Les bonnes raisons d'assister à
ce Benvenuto Cellini proposé par la Maison de Radio France
ne manquaient pas : bicentenaire de la naissance du grand Hector, rareté
de l'oeuvre, affiche éblouissante, enregistrement du concert par
EMI/Virgin Classics afin d'offrir aux discophiles une alternative à
la version de Colin Davis... Hélas, à l'arrivée, la
salle n'est qu'aux trois quarts remplie. A qui la faute ? A Berlioz qui,
deux cent ans après, n'est toujours pas prophète en son pays
? A l'oeuvre qui n'a jamais réellement trouvé son style et
qui, à force d'hésiter entre comédie et tragédie,
se perd parfois dans des longueurs (le dernier acte surtout) ? A la mise
à pied de Roberto Alagna, dont la prise de rôle était
très attendue, remplacé au dernier moment par Gregory Kunde
?
Mystère. Mais, une fois de
plus, les absents ont eu tort car la soirée méritait largement
le détour dans ce recoin ouest de la capitale.
La première bonne surprise s'appelle
justement Gregory Kunde. Le ténor dont, dernièrement, au
Châtelet, l'Enée fut mis plus d'une fois en péril,
porte mieux la cape du sculpteur florentin que celle du prince troyen.
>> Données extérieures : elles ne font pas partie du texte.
(** * Risk quantification core of [main.py]

    A shallow embedding of the numeric core of the ATR based risk tool:
    [compute_true_range], [compute_atr], [median_hitting_time_bm],
    [App.bar_to_seconds], [App.compute_stop_distance] and the request
    handler [App.on_calculate].

    Number model.  The program computes on Python [float] and [int].
    Here an [int] is a [Z] and a finite [float] is an exact rational [Q]:
    rounding, overflow, signed zeros and NaN are outside the model.  The
    one non finite value the program itself manufactures,
    [float("inf")], is the constructor [PosInf] of [pyfloat].  Where the
    program and a statement build the very same expression the results
    are compared with [=]; otherwise with the rational equality [==].

    Exceptions are explicit: every function that can raise returns
    [result A = exn + A], and the statements run in Python's order.

    Doubles.  Statements that turn on overflow, underflow or NaN are
    made in the module [IEEE], which embeds [median_hitting_time_bm],
    [App.compute_stop_distance], [compute_atr] and [App.on_calculate] a
    second time on primitive binary64 floats, with the [OverflowError]
    of [x ** 2].

    Beyond the numeric core the file embeds [App.parse_inst_symbols],
    [App.on_mode_change], and the parts of [fetch_okx_candles] and
    [fetch_dex_price_by_token] that follow [resp.json()]: the reply is
    an argument, typed by the keys the code reads.  [str.upper] and
    [str.lower] are parameters of the functions that call them. *)

From Stdlib Require Import String ZArith QArith Qabs Qminmax List Bool Lia Lra.
From Stdlib Require Import Ascii Sorted.
From Stdlib Require Import Floats.
Import ListNotations.

Local Open Scope Z_scope.
Local Open Scope Q_scope.

(** ** Exceptions *)

(** The messages of the [ValueError]s of [main.py], one constructor per
    [raise] site (the line is the one in [main.py]). *)
Inductive message : Set :=
  | TooFewCandlesForATR      (* l.101 compute_atr: len(candles) < period + 1 *)
  | StopPctNotPositive       (* l.261 compute_stop_distance: pct <= 0 *)
  | StopInputMissing         (* l.266 compute_stop_distance: no pct, no level *)
  | StopDistanceInvalid      (* l.274 compute_stop_distance: dist <= 0 *)
  | NotionalNotPositive      (* l.336 on_calculate: open_notional <= 0 *)
  | NoCandles                (* l.348 on_calculate: empty series *)
  | TooFewCandles            (* l.353 on_calculate: len(candles) < atr_n + 1 *)
  | DexNeedsCustomATR        (* l.367 on_calculate: DEX mode, no custom ATR *)
  | NotANumber.              (* float(s) or int(s) on text that does not parse *)

Inductive exn : Set :=
  | ValueError (m : message)
  | ZeroDivisionError
  | IndexError
  | FeedError.               (* anything raised by the price feed calls *)

Definition result (A : Type) : Type := (exn + A)%type.

Definition Ok {A} (a : A) : result A := inr a.
Definition raise {A} (e : exn) : result A := inl e.

Definition bind {A B} (c : result A) (k : A -> result B) : result B :=
  match c with
  | inl e => inl e
  | inr a => k a
  end.

Declare Scope py_scope.
Delimit Scope py_scope with py.
Notation "x <- c ;; k" := (bind c (fun x => k))
  (at level 61, c at next level, right associativity) : py_scope.
Notation "' pat <- c ;; k" := (bind c (fun x => match x with pat => k end))
  (at level 61, pat pattern, c at next level, right associativity) : py_scope.
Notation "'check' b 'else_raise' e ;; k" := (if b then k else raise e)
  (at level 61, b at next level, e at next level, right associativity) : py_scope.
Local Open Scope py_scope.

(** ** Python primitives *)

(** [a < b] and [a <= b] on floats. *)
Definition Qltb (a b : Q) : bool := negb (Qle_bool b a).
Definition Qleb (a b : Q) : bool := Qle_bool a b.

(** [a / b] on floats: raises on a zero divisor. *)
Definition py_div (a b : Q) : result Q :=
  if Qeq_bool b 0 then raise ZeroDivisionError else Ok (a / b).

(** [max(a, b)]: the first argument unless the second is strictly
    greater, which is what [Qmax] computes. *)
Definition py_max (a b : Q) : Q := Qmax a b.

(** [max(a, b, c)] scans left to right. *)
Definition py_max3 (a b c : Q) : Q := py_max (py_max a b) c.

(** [sum(xs)]: left to right from the integer 0. *)
Definition py_sum (xs : list Q) : Q := fold_left Qplus xs 0.

(** [range(a, b)]. *)
Definition py_range (a b : Z) : list Z :=
  map (fun k => (a + Z.of_nat k)%Z) (seq 0 (Z.to_nat (b - a))).

(** Clamping of one slice bound to [0 .. len], a negative bound counting
    from the end. *)
Definition slice_bound (len i : Z) : Z :=
  if (i <? 0)%Z then Z.max 0 (i + len) else Z.min i len.

(** [l[start:stop]]. *)
Definition py_slice {A} (l : list A) (start stop : Z) : list A :=
  let len := Z.of_nat (length l) in
  let a := slice_bound len start in
  let b := slice_bound len stop in
  firstn (Z.to_nat (b - a)) (skipn (Z.to_nat a) l).

(** [l[i]], a negative index counting from the end. *)
Definition py_index {A} (l : list A) (i : Z) : result A :=
  let len := Z.of_nat (length l) in
  let j := if (i <? 0)%Z then (i + len)%Z else i in
  if (j <? 0)%Z then raise IndexError
  else match nth_error l (Z.to_nat j) with
       | Some a => Ok a
       | None => raise IndexError
       end.

(** [for x in xs: acc.append(f(x))], stopping at the first exception. *)
Fixpoint py_collect {A B} (f : A -> result B) (xs : list A) : result (list B) :=
  match xs with
  | [] => Ok []
  | x :: xs' =>
      y <- f x ;;
      ys <- py_collect f xs' ;;
      Ok (y :: ys)
  end.

(** ** Candles *)

(** One element of the list built by [fetch_okx_candles]. *)
Record Candle : Set := mkCandle {
  ts : Z;
  open : Q;
  high : Q;
  low : Q;
  close : Q
}.

(** ** Volatility: [compute_true_range], [compute_atr] *)

Definition compute_true_range (prev_close high low : Q) : Q :=
  py_max3 (high - low) (Qabs (high - prev_close)) (Qabs (low - prev_close)).

Definition compute_atr (candles : list Candle) (period : Z) : result Q :=
  let len := Z.of_nat (length candles) in
  check negb (len <? period + 1)%Z else_raise ValueError TooFewCandlesForATR ;;
  trs <- py_collect (fun i =>
           prev <- py_index candles (i - 1) ;;
           cur <- py_index candles i ;;
           Ok (compute_true_range (close prev) (high cur) (low cur)))
         (py_range 1 len) ;;
  atr_values <- py_collect (fun i =>
           let window := py_slice trs (i - (period - 1)) (i + 1) in
           py_div (py_sum window) (inject_Z period))
         (py_range (period - 1) (Z.of_nat (length trs))) ;;
  py_index atr_values (-1).

(** ** Hitting time: [median_hitting_time_bm] *)

(** A float that may be [float("inf")]. *)
Inductive pyfloat : Set :=
  | Fin (q : Q)
  | PosInf.

Definition median_hitting_time_bm (sigma barrier_abs dt_seconds : Q) : result pyfloat :=
  if Qleb sigma 0 then Ok PosInf
  else
    r <- py_div barrier_abs sigma ;;
    let steps := (1 # 2) * r ^ 2 in
    Ok (Fin (steps * dt_seconds)).

(** [x / 3600.0] on a value that may be [float("inf")]. *)
Definition pyfloat_div (x : pyfloat) (d : Q) : pyfloat :=
  match x with
  | Fin q => Fin (q / d)
  | PosInf => PosInf
  end.

(** ** The form: the [StringVar]s read by the calculation *)

(** The text of an entry box after [.strip()]: empty, text that
    [float()] (or [int()]) reads as the finite number [a], or text it
    rejects. *)
Inductive entry (A : Type) : Type :=
  | Blank
  | Parsed (a : A)
  | Unparsable.
Arguments Blank {A}.
Arguments Parsed {A} a.
Arguments Unparsable {A}.

(** [if s:] on the stripped text. *)
Definition nonblank {A} (e : entry A) : bool :=
  match e with
  | Blank => false
  | _ => true
  end.

(** [float(s)] and [int(s)]: the empty string does not parse either. *)
Definition py_parse {A} (e : entry A) : result A :=
  match e with
  | Parsed a => Ok a
  | _ => raise (ValueError NotANumber)
  end.

(** [mode_var]: the read-only combobox offers "CEX" and "DEX". *)
Inductive mode : Set := CEX | DEX.

(** [side_var]: the read-only combobox offers the long side and the
    short side; the code tests for the long one and takes [else] for
    the other. *)
Inductive side : Set := Long | Short.

Record App : Type := mkApp {
  mode_var : mode;
  bar_var : string;
  atr_n_var : entry Z;
  open_notional_var : entry Q;
  custom_atr_var : entry Q;
  stop_pct_var : entry Q;
  stop_level_var : entry Q;
  side_var : side
}.

(** The two price feeds, as the values their calls return for the
    instrument on the form: [fetch_okx_candles(inst, bar, limit)] by
    [limit], and the price of [fetch_dex_price_by_token].  [None] is a
    call that raises. *)
Record Feed : Type := mkFeed {
  fetch_okx_candles : Z -> option (list Candle);
  fetch_dex_price_by_token : option Q
}.

Definition from_feed {A} (r : option A) : result A :=
  match r with
  | Some a => Ok a
  | None => raise FeedError
  end.

(** ** [App.bar_to_seconds] *)

Definition bar_to_seconds (bar : string) : Z :=
  if String.eqb bar "1m" then 60
  else if String.eqb bar "5m" then 5 * 60
  else if String.eqb bar "15m" then 15 * 60
  else if String.eqb bar "1H" then 60 * 60
  else if String.eqb bar "4H" then 4 * 60 * 60
  else if String.eqb bar "1D" then 24 * 60 * 60
  else 60 * 60.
Le rôle n'est pas moins écrasant pourtant mais l'acteur s'y
retrouve mieux. Le timbre semble moins ingrat. La prononciation du français
est toujours satisfaisante. Les passages les plus techniques sont négociés
avec succès. Le critique, tel Fieramosca, rend les armes. Il faut
avouer que la dimension de la salle Olivier Messiaen, de taille plus humaine,
lui donne un sérieux coup de pouce. Chapeau bas tout de même.
Sa Térésa a également
un petit format vocal. Patrizia Ciofi n'est pas une grande voix en termes
de puissance, mais, sa Lucie au Châtelet nous l'avait déjà
démontré, elle est une grande actrice, une bonne technicienne
et le français ne lui pose pas de problème. Dans ces conditions,
elle s'empare aisément de notre coeur en même temps que de
celui de Cellini.
Le Fieramosca très expressif
de Jean-François Lapointe complète idéalement le duo.
A leurs côtés, Laurent Naouri maîtrise vocalement le
rôle moins flatteur de Balducci, mais curieusement, le comédien
nous a semblé bien sérieux. Le gros barbon mérite
un autre traitement.
Le meilleur pour la fin, du moins à
l'applaudimètre : Joyce di Donato, en spécialiste des grands
rôles rossiniens, ne fait qu'une bouchée d'Ascanio et triomphe
dans le grand air du troisième acte.
John Nelson est à son aise dans
Berlioz. On le voit, on l'entend. L'orchestre, les choeurs sont portés
et tenus à bout de bras. Mission accomplie. Le finale du deuxième
acte se transforme en une formidable cathédrale sonore. Les spectateurs
des premiers rangs ont d'ailleurs dû y laisser un bout de leur tympan.
Indéniablement donc, les absents
ont toujours tort. Il leur reste toutefois un lot de consolation : le disque
qui devrait sortir très prochainement.